++++ GIVEN ENTRIES
(** The normal form of the effective binding of a shortcut. *)
Definition effectiveKeys (o : ShortcutOverrides) (d : ShortcutDefinition) : option jstr := normalize (binding (getEffectiveShortcutConfig isMac d o)).

(** A captured value becomes the binding of its shortcut, and no other changes. *)
Lemma updated_keys d d' v o :
  d ∈ DEFAULT_SHORTCUT_CONFIG isMac userAgent → d' ∈ DEFAULT_SHORTCUT_CONFIG isMac userAgent → normalize (Some v) = Some v →
  effectiveKeys (updateShortcutConfig (action d) (Some v) o) d' = if decide (action d' = action d) then Some v else effectiveKeys o d'.
Proof.
  intros Hd Hd' Hv. unfold updateShortcutConfig, getShortcutOverrideValue, effectiveKeys, getEffectiveShortcutConfig. cbn [binding].
  rewrite !Hv, (default_of d) by done. cbn [fmap option_fmap option_map]. unfold isShortcutBindingEqual. rewrite Hv.
  case_bool_decide as E; rewrite ?override_set, ?override_delete; case_decide as Ea; try done.
  - assert (d' = d) as ->; [|done]. pose proof (default_of d Hd). pose proof (default_of d' Hd'). congruence.
  - by rewrite Hv.
Qed.

(** ** No key has two meanings in one scope *)

Definition KeysDistinct (o : ShortcutOverrides) : Prop :=
  ∀ d d', d ∈ DEFAULT_SHORTCUT_CONFIG isMac userAgent → d' ∈ DEFAULT_SHORTCUT_CONFIG isMac userAgent → scope d = scope d' →
    effectiveKeys o d = effectiveKeys o d' → effectiveKeys o d ≠ None → d = d'.

(** What tells the default shortcuts apart. *)
Definition defaultKeys (d : ShortcutDefinition) : ShortcutScope * option jstr := (scope d, normalize (Some (defaultBinding d))).

Lemma defaultKeys_NoDup : NoDup (defaultKeys <$> DEFAULT_SHORTCUT_CONFIG isMac userAgent).
Proof.
  assert (defaultKeys <$> DEFAULT_SHORTCUT_CONFIG isMac userAgent = defaultKeys <$> DEFAULT_SHORTCUT_CONFIG isMac []) as -> by reflexivity.
  unfold defaultKeys. destruct isMac; apply (bool_decide_unpack _); vm_compute; exact I.
Qed.

Lemma NoDup_fmap_inj {A B} (f : A → B) xs x y : NoDup (f <$> xs) → x ∈ xs → y ∈ xs → f x = f y → x = y.
Proof.
  induction xs as [|z xs IH]; [by intros _ ?%not_elem_of_nil|]. rewrite fmap_cons, NoDup_cons, !elem_of_cons.
  intros [Hz Hn] [->|Hx] [->|Hy] E; [done| | |by apply IH]; exfalso; apply Hz; [rewrite E|rewrite <- E]; by apply list_elem_of_fmap_2.
Qed.

Lemma same_action d d' :
  d ∈ DEFAULT_SHORTCUT_CONFIG isMac userAgent → d' ∈ DEFAULT_SHORTCUT_CONFIG isMac userAgent → action d = action d' → d = d'.
Proof. intros Hd Hd' E. pose proof (default_of d Hd). pose proof (default_of d' Hd'). congruence. Qed.

Lemma distinct_defaults : KeysDistinct [].
Proof.
  intros d d' Hd Hd' Hs Hk _. eapply (NoDup_fmap_inj defaultKeys); [apply defaultKeys_NoDup|done|done|].
  unfold effectiveKeys, getEffectiveShortcutConfig in Hk. cbn [override binding] in Hk. unfold defaultKeys. by rewrite Hs, Hk.
Qed.

Lemma getEffectiveShortcutConfig_config d o : config (getEffectiveShortcutConfig isMac d o) = d.
Proof. done. Qed.

#[local] Strategy expand [validateShortcut].

Lemma conflict_found c c' v items :
  c' ∈ items → action (config c') ≠ action (config c) → scope (config c') = scope (config c) →
  normalize (binding c') = Some v → normalize (Some v) = Some v →
  existsb (λ item, negb (bool_decide (action (config item) = action (config c))) &&
                   bool_decide (scope (config item) = scope (config c)) && truthyText (binding item) &&
                   isShortcutBindingEqual isMac (binding item) (Some v)) items = true.
Proof.
  intros Hin Ha Hs Hk Hv. apply existsb_exists. exists c'. split; [by apply list_elem_of_In|].
  rewrite bool_decide_eq_false_2, bool_decide_eq_true_2 by done. cbn [negb andb]. unfold isShortcutBindingEqual.
  rewrite Hk, Hv, bool_decide_eq_true_2, andb_true_r by done. by destruct (binding c') as [[|]|].
Qed.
++++++++
DESCRIPTION OF THE TASK =>
Each record above should be given again exactly as it appears.

RESULT OF THE EXERCISE =>
(** The normal form of the effective binding of a shortcut. *)
Definition effectiveKeys (o : ShortcutOverrides) (d : ShortcutDefinition) : option jstr := normalize (binding (getEffectiveShortcutConfig isMac d o)).

(** A captured value becomes the binding of its shortcut, and no other changes. *)
Lemma updated_keys d d' v o :
  d ∈ DEFAULT_SHORTCUT_CONFIG isMac userAgent → d' ∈ DEFAULT_SHORTCUT_CONFIG isMac userAgent → normalize (Some v) = Some v →
  effectiveKeys (updateShortcutConfig (action d) (Some v) o) d' = if decide (action d' = action d) then Some v else effectiveKeys o d'.
Proof.
  intros Hd Hd' Hv. unfold updateShortcutConfig, getShortcutOverrideValue, effectiveKeys, getEffectiveShortcutConfig. cbn [binding].
  rewrite !Hv, (default_of d) by done. cbn [fmap option_fmap option_map]. unfold isShortcutBindingEqual. rewrite Hv.
  case_bool_decide as E; rewrite ?override_set, ?override_delete; case_decide as Ea; try done.
  - assert (d' = d) as ->; [|done]. pose proof (default_of d Hd). pose proof (default_of d' Hd'). congruence.
  - by rewrite Hv.
Qed.

(** ** No key has two meanings in one scope *)

Definition KeysDistinct (o : ShortcutOverrides) : Prop :=
  ∀ d d', d ∈ DEFAULT_SHORTCUT_CONFIG isMac userAgent → d' ∈ DEFAULT_SHORTCUT_CONFIG isMac userAgent → scope d = scope d' →
    effectiveKeys o d = effectiveKeys o d' → effectiveKeys o d ≠ None → d = d'.

(** What tells the default shortcuts apart. *)
Definition defaultKeys (d : ShortcutDefinition) : ShortcutScope * option jstr := (scope d, normalize (Some (defaultBinding d))).

Lemma defaultKeys_NoDup : NoDup (defaultKeys <$> DEFAULT_SHORTCUT_CONFIG isMac userAgent).
Proof.
  assert (defaultKeys <$> DEFAULT_SHORTCUT_CONFIG isMac userAgent = defaultKeys <$> DEFAULT_SHORTCUT_CONFIG isMac []) as -> by reflexivity.
  unfold defaultKeys. destruct isMac; apply (bool_decide_unpack _); vm_compute; exact I.
Qed.

Lemma NoDup_fmap_inj {A B} (f : A → B) xs x y : NoDup (f <$> xs) → x ∈ xs → y ∈ xs → f x = f y → x = y.
Proof.
  induction xs as [|z xs IH]; [by intros _ ?%not_elem_of_nil|]. rewrite fmap_cons, NoDup_cons, !elem_of_cons.
  intros [Hz Hn] [->|Hx] [->|Hy] E; [done| | |by apply IH]; exfalso; apply Hz; [rewrite E|rewrite <- E]; by apply list_elem_of_fmap_2.
Qed.

Lemma same_action d d' :
  d ∈ DEFAULT_SHORTCUT_CONFIG isMac userAgent → d' ∈ DEFAULT_SHORTCUT_CONFIG isMac userAgent → action d = action d' → d = d'.
Proof. intros Hd Hd' E. pose proof (default_of d Hd). pose proof (default_of d' Hd'). congruence. Qed.

Lemma distinct_defaults : KeysDistinct [].
Proof.
  intros d d' Hd Hd' Hs Hk _. eapply (NoDup_fmap_inj defaultKeys); [apply defaultKeys_NoDup|done|done|].
  unfold effectiveKeys, getEffectiveShortcutConfig in Hk. cbn [override binding] in Hk. unfold defaultKeys. by rewrite Hs, Hk.
Qed.

Lemma getEffectiveShortcutConfig_config d o : config (getEffectiveShortcutConfig isMac d o) = d.
Proof. done. Qed.

#[local] Strategy expand [validateShortcut].

Lemma conflict_found c c' v items :
  c' ∈ items → action (config c') ≠ action (config c) → scope (config c') = scope (config c) →
  normalize (binding c') = Some v → normalize (Some v) = Some v →
  existsb (λ item, negb (bool_decide (action (config item) = action (config c))) &&
                   bool_decide (scope (config item) = scope (config c)) && truthyText (binding item) &&
                   isShortcutBindingEqual isMac (binding item) (Some v)) items = true.
Proof.
  intros Hin Ha Hs Hk Hv. apply existsb_exists. exists c'. split; [by apply list_elem_of_In|].
  rewrite bool_decide_eq_false_2, bool_decide_eq_true_2 by done. cbn [negb andb]. unfold isShortcutBindingEqual.
  rewrite Hk, Hv, bool_decide_eq_true_2, andb_true_r by done. by destruct (binding c') as [[|]|].
Qed.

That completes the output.